Saved entries:

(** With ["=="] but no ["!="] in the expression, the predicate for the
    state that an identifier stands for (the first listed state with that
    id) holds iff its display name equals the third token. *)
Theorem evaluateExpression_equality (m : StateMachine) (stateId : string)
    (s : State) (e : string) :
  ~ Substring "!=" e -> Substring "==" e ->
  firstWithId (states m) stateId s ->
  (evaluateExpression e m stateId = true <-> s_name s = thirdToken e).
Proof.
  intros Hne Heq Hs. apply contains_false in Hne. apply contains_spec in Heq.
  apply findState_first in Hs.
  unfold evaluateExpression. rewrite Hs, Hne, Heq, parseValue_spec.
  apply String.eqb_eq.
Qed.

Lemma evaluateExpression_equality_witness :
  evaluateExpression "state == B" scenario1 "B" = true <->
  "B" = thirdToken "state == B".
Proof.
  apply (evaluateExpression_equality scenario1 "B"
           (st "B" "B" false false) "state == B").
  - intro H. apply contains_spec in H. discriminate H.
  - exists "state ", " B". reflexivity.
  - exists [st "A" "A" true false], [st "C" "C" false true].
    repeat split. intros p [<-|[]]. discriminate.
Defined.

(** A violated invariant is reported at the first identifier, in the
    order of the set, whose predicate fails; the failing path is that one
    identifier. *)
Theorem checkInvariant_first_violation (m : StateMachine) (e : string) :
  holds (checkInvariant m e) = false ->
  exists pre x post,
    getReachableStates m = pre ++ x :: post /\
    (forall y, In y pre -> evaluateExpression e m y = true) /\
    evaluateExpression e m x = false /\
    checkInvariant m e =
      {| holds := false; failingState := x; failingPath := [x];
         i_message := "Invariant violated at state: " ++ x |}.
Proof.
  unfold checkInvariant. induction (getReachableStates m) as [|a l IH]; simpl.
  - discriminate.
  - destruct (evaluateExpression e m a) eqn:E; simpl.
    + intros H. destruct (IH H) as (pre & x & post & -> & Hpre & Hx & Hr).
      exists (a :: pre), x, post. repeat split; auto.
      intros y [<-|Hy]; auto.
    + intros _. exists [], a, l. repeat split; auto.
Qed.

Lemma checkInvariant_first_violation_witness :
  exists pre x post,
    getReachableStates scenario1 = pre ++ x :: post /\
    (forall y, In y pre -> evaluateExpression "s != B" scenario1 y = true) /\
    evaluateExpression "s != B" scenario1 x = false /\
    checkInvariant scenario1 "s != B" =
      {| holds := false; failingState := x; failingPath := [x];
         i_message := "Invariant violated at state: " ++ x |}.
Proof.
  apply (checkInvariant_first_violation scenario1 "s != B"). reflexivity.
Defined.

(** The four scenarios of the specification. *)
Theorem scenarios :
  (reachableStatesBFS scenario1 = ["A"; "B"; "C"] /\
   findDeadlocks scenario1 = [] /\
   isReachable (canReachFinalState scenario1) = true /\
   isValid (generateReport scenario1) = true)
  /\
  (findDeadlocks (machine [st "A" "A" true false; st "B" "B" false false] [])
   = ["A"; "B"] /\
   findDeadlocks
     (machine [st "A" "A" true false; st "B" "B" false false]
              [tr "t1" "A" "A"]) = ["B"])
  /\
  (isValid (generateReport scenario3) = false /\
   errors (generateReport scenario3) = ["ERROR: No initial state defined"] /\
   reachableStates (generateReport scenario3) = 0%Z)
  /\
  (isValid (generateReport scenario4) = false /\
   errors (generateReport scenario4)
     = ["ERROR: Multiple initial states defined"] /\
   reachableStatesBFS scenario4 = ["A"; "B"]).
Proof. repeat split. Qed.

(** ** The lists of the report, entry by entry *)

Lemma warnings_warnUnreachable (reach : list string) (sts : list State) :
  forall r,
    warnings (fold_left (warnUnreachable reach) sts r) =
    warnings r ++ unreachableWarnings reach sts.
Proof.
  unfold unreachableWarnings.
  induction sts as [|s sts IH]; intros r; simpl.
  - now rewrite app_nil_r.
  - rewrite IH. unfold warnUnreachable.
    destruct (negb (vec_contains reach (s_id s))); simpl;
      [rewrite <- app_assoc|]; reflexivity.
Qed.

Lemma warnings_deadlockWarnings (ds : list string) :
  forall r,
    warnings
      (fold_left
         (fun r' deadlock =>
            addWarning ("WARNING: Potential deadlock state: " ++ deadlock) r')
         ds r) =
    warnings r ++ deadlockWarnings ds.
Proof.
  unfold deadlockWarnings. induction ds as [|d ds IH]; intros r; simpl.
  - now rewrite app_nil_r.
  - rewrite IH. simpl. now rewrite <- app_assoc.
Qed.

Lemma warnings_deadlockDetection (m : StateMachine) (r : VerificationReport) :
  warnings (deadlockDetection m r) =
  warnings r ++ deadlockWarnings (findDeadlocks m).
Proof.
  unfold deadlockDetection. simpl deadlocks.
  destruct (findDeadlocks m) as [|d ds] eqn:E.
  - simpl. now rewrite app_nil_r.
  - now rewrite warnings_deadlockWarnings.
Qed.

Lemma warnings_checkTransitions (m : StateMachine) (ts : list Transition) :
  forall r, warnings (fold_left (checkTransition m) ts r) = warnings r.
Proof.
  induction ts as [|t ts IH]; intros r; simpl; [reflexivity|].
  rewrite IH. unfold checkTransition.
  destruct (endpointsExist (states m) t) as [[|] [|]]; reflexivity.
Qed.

• [Exercise]: Set down the data above once more so that nothing differs from the original.

• [Written solution]:
(** With ["=="] but no ["!="] in the expression, the predicate for the
    state that an identifier stands for (the first listed state with that
    id) holds iff its display name equals the third token. *)
Theorem evaluateExpression_equality (m : StateMachine) (stateId : string)
    (s : State) (e : string) :
  ~ Substring "!=" e -> Substring "==" e ->
  firstWithId (states m) stateId s ->
  (evaluateExpression e m stateId = true <-> s_name s = thirdToken e).
Proof.
  intros Hne Heq Hs. apply contains_false in Hne. apply contains_spec in Heq.
  apply findState_first in Hs.
  unfold evaluateExpression. rewrite Hs, Hne, Heq, parseValue_spec.
  apply String.eqb_eq.
Qed.

Lemma evaluateExpression_equality_witness :
  evaluateExpression "state == B" scenario1 "B" = true <->
  "B" = thirdToken "state == B".
Proof.
  apply (evaluateExpression_equality scenario1 "B"
           (st "B" "B" false false) "state == B").
  - intro H. apply contains_spec in H. discriminate H.
  - exists "state ", " B". reflexivity.
  - exists [st "A" "A" true false], [st "C" "C" false true].
    repeat split. intros p [<-|[]]. discriminate.
Defined.

(** A violated invariant is reported at the first identifier, in the
    order of the set, whose predicate fails; the failing path is that one
    identifier. *)
Theorem checkInvariant_first_violation (m : StateMachine) (e : string) :
  holds (checkInvariant m e) = false ->
  exists pre x post,
    getReachableStates m = pre ++ x :: post /\
    (forall y, In y pre -> evaluateExpression e m y = true) /\
    evaluateExpression e m x = false /\
    checkInvariant m e =
      {| holds := false; failingState := x; failingPath := [x];
         i_message := "Invariant violated at state: " ++ x |}.
Proof.
  unfold checkInvariant. induction (getReachableStates m) as [|a l IH]; simpl.
  - discriminate.
  - destruct (evaluateExpression e m a) eqn:E; simpl.
    + intros H. destruct (IH H) as (pre & x & post & -> & Hpre & Hx & Hr).
      exists (a :: pre), x, post. repeat split; auto.
      intros y [<-|Hy]; auto.
    + intros _. exists [], a, l. repeat split; auto.
Qed.

Lemma checkInvariant_first_violation_witness :
  exists pre x post,
    getReachableStates scenario1 = pre ++ x :: post /\
    (forall y, In y pre -> evaluateExpression "s != B" scenario1 y = true) /\
    evaluateExpression "s != B" scenario1 x = false /\
    checkInvariant scenario1 "s != B" =
      {| holds := false; failingState := x; failingPath := [x];
         i_message := "Invariant violated at state: " ++ x |}.
Proof.
  apply (checkInvariant_first_violation scenario1 "s != B"). reflexivity.
Defined.

(** The four scenarios of the specification. *)
Theorem scenarios :
  (reachableStatesBFS scenario1 = ["A"; "B"; "C"] /\
   findDeadlocks scenario1 = [] /\
   isReachable (canReachFinalState scenario1) = true /\
   isValid (generateReport scenario1) = true)
  /\
  (findDeadlocks (machine [st "A" "A" true false; st "B" "B" false false] [])
   = ["A"; "B"] /\
   findDeadlocks
     (machine [st "A" "A" true false; st "B" "B" false false]
              [tr "t1" "A" "A"]) = ["B"])
  /\
  (isValid (generateReport scenario3) = false /\
   errors (generateReport scenario3) = ["ERROR: No initial state defined"] /\
   reachableStates (generateReport scenario3) = 0%Z)
  /\
  (isValid (generateReport scenario4) = false /\
   errors (generateReport scenario4)
     = ["ERROR: Multiple initial states defined"] /\
   reachableStatesBFS scenario4 = ["A"; "B"]).
Proof. repeat split. Qed.

(** ** The lists of the report, entry by entry *)

Lemma warnings_warnUnreachable (reach : list string) (sts : list State) :
  forall r,
    warnings (fold_left (warnUnreachable reach) sts r) =
    warnings r ++ unreachableWarnings reach sts.
Proof.
  unfold unreachableWarnings.
  induction sts as [|s sts IH]; intros r; simpl.
  - now rewrite app_nil_r.
  - rewrite IH. unfold warnUnreachable.
    destruct (negb (vec_contains reach (s_id s))); simpl;
      [rewrite <- app_assoc|]; reflexivity.
Qed.

Lemma warnings_deadlockWarnings (ds : list string) :
  forall r,
    warnings
      (fold_left
         (fun r' deadlock =>
            addWarning ("WARNING: Potential deadlock state: " ++ deadlock) r')
         ds r) =
    warnings r ++ deadlockWarnings ds.
Proof.
  unfold deadlockWarnings. induction ds as [|d ds IH]; intros r; simpl.
  - now rewrite app_nil_r.
  - rewrite IH. simpl. now rewrite <- app_assoc.
Qed.

Lemma warnings_deadlockDetection (m : StateMachine) (r : VerificationReport) :
  warnings (deadlockDetection m r) =
  warnings r ++ deadlockWarnings (findDeadlocks m).
Proof.
  unfold deadlockDetection. simpl deadlocks.
  destruct (findDeadlocks m) as [|d ds] eqn:E.
  - simpl. now rewrite app_nil_r.
  - now rewrite warnings_deadlockWarnings.
Qed.

Lemma warnings_checkTransitions (m : StateMachine) (ts : list Transition) :
  forall r, warnings (fold_left (checkTransition m) ts r) = warnings r.
Proof.
  induction ts as [|t ts IH]; intros r; simpl; [reflexivity|].
  rewrite IH. unfold checkTransition.
  destruct (endpointsExist (states m) t) as [[|] [|]]; reflexivity.
Qed.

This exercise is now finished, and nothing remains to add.